What are the sinuses
There are four pairs of sinuses in the face and head located around the nasal cavities. The sinuses aid in the resonance of your voice and along with your nose, help to warm and humidify the air that you breathe. They are lined with the same tissue as your nose and are connected to the nasal cavity through small narrow openings.
What is sinusitis?
Sinusitis can occur if swelling of the lining of the nose and sinuses results in blockage or obstruction of these small openings. This results in nasal obstruction or congestion, mucous discharge from the front of the nose or the back of the nose, also known as post nasal drip, facial pain or pressure and decreased sense of smell.
Sinusitis may be acute or chronic, depending on the duration of symptoms. While the symptoms of acute and chronic sinusitis are similar, acute sinusitis resolves fairly quickly whereas chronic sinusitis persists longer than 12 weeks, despite appropriate treatment.

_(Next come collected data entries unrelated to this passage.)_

(* ===== verification/Selectors.v ===== *)
(** * Selectors, options and method arguments as tables ([wsman-soap-envelope.c])

    What a plugin asks of a request: the table of its selectors, of those of
    the instance a filter names, the arguments of a method and the value of an
    option.  The tables are any [Store]; [None] is an access through a NULL or
    uninitialised string.  Memory is never exhausted. *)

From S2P Require Import Prelude.
From S2P Require Import CString.
From S2P Require Import Names.
From S2P Require Import Xml.
From S2P Require Import Store.
From S2P Require Import Envelope.
From S2P Require Import Epr.

#[local] Open Scope string_scope.
#[local] Open Scope list_scope.
#[local] Open Scope Z_scope.
#[local] Open Scope ow_scope.

Definition METHOD_ARGS_KEY : string := "method_args".

(** An argument of a method: its name and its value. *)
Record methodarglist_t := MethodArg {
  ma_key : string;
  ma_arraycount : Z;
  ma_data : key_value_t;
}.

Section Tables.
Context {T : Type → Type} {ST : Store T} {LX : Libxml2}.

(** A table that stayed empty is destroyed: the result is NULL. *)
Definition unless_empty {V} (h : T V) : option (T V) := if store_count h =? 0 then None else Some h.

(** ** Options *)

(** An option without a text is set. *)
Fixpoint get_option_loop (op : string) (l : list xnode) : option string :=
  match l with
  | [] => None
  | o :: l =>
      match ws_xml_find_attr_value (Some o) None WSM_NAME with
      | Some attrVal =>
          if str_eqb attrVal op then
            optval ← ws_xml_get_node_text (Some o);
            Some (if str_eqb optval "" then "true" else optval)
          else get_option_loop op l
      | None => get_option_loop op l
      end
  end.

Definition wsman_get_option_set (cntx_doc doc : option xnode) (op : string) : option string :=
  match pick_doc cntx_doc doc with
  | None => None
  | d =>
      match child (ws_xml_get_soap_header d) XML_NS_WS_MAN WSM_OPTION_SET with
      | None => None
      | node => get_option_loop op (children node (Some XML_NS_WS_MAN) (Some WSM_OPTION))
      end
  end.

(** ** Selectors *)

(** A copy of the reference is kept, the one that was read is freed. *)
Definition keep_epr (e : option epr_t) : option key_value_t :=
  kv ← key_value_create None None e;
  _ ← match e with Some e => epr_destroy e | None => Some tt end;
  Some kv.

Definition selector_entry (selector : xnode) : option key_value_t :=
  match child (Some selector) XML_NS_ADDRESSING WSA_EPR with
  | Some _ =>
      epr_deserialize (Some XML_NS_ADDRESSING) (Some WSA_EPR) true selector ≫= λ e : option epr_t, keep_epr e
  | None => key_value_create None (ws_xml_get_node_text (Some selector)) None
  end.

(** The first selector of a name counts. *)
Fixpoint selectors_loop (l : list xnode) (h : T key_value_t) : option (T key_value_t) :=
  match l with
  | [] => Some h
  | s :: l =>
      match selector_name s with
      | None => selectors_loop l h
      | Some attrVal =>
          store_find h attrVal ≫= λ found : option key_value_t,
          match found with
          | Some _ => selectors_loop l h
          | None => sentry ← selector_entry s; store_add h attrVal sentry ≫= selectors_loop l
          end
      end
  end.

Definition wsman_get_selectors_from_epr (epr_node : option xnode) : option (option (T key_value_t)) :=
  h ← @store_new T ST key_value_t;
  match child epr_node XML_NS_WS_MAN WSM_SELECTOR_SET with
  | None => Some None
  | node => h ← selectors_loop (Envelope.selectors node) h; Some (unless_empty h)
  end.

Definition wsman_get_selector_list (cntx_doc doc : option xnode) : option (option (T key_value_t)) :=
  match pick_doc cntx_doc doc with
  | None => Some None
  | d =>
      match ws_xml_get_soap_header d with
      | None => Some None
      | header => wsman_get_selectors_from_epr header
      end
  end.

(** The instance that the associations of a filter start from. *)
Definition filter_object (d : option xnode) : option xnode :=
  let node := child (ws_xml_get_soap_body d) XML_NS_ENUMERATION WSENUM_ENUMERATE in
  let filter := child node XML_NS_WS_MAN WSENUM_FILTER in
  let assInst :=
    match child filter XML_NS_CIM_BINDING WSMB_ASSOCIATION_INSTANCES with
    | None => child filter XML_NS_CIM_BINDING WSMB_ASSOCIATED_INSTANCES
    | n => n
    end in
  child assInst XML_NS_CIM_BINDING WSMB_OBJECT.

Definition wsman_get_selector_list_from_filter (cntx_doc doc : option xnode)
  : option (option (T key_value_t)) :=
  match pick_doc cntx_doc doc with
  | None => Some None
  | d =>
      match child (filter_object d) XML_NS_ADDRESSING WSA_REFERENCE_PARAMETERS with
      | None => Some None
      | node => wsman_get_selectors_from_epr node
      end
  end.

Acute sinusitis is a temporary infection usually preceded by a cold or flu. The symptoms of acute sinusitis respond to home remedies and medical treatment. The symptoms are short lived and usually resolve within a week or two.
Chronic sinusitis is a common condition with the potential to severely impact on your quality of life. The symptoms of nasal obstruction or congestion, mucous discharge from the front of the nose or the back of the nose, also known as post nasal drip, facial pain or pressure and decreased sense of smell are present for greater than 12 weeks, despite treatment.
It is important to be aware that headaches and pain in the face may not be due to sinus disease. Many other medical conditions can present with face pain, headaches and sinus like symptoms.
What causes chronic sinusitis?
Chronic sinusitis usually occurs due to a combination of factors acting together. These include anatomic abnormalities such as a deviated septum or narrow sinus openings. Respiratory tract infections, allergies such as hay fever and nasal polyps are other contributing factors. Regardless of the cause, the sinus lining becomes inflamed and swollen and the sinus openings become obstructed.
How is chronic sinusitis diagnosed?
Chronic sinusitis is diagnosed by having symptoms of sinusitis for longer than 3 months along with evidence of sinus disease during a fibre-optic examination of your nose with a small endoscope or evidence of sinus disease on a CT scan of the sinuses. Other investigations may include an MRI scan or allergy testing.
What is the treatment?
Chronic sinusitis is a long-term disease, often requiring a combination of treatments over time.
Long term medical therapy is successful in many cases in reducing symptoms and improving quality of life.
If symptoms persist despite adequate medical treatment, sinus surgery may be indicated.
The aim of sinus surgery is to reduce the amount of diseased mucous lining and enlarge the sinus openings into the nose. This allows better delivery of saline rinses and medications to the sinuses, which usually have to be continued long term.
Your WestsideENT specialist will discuss treatment options tailored for you during your consultation.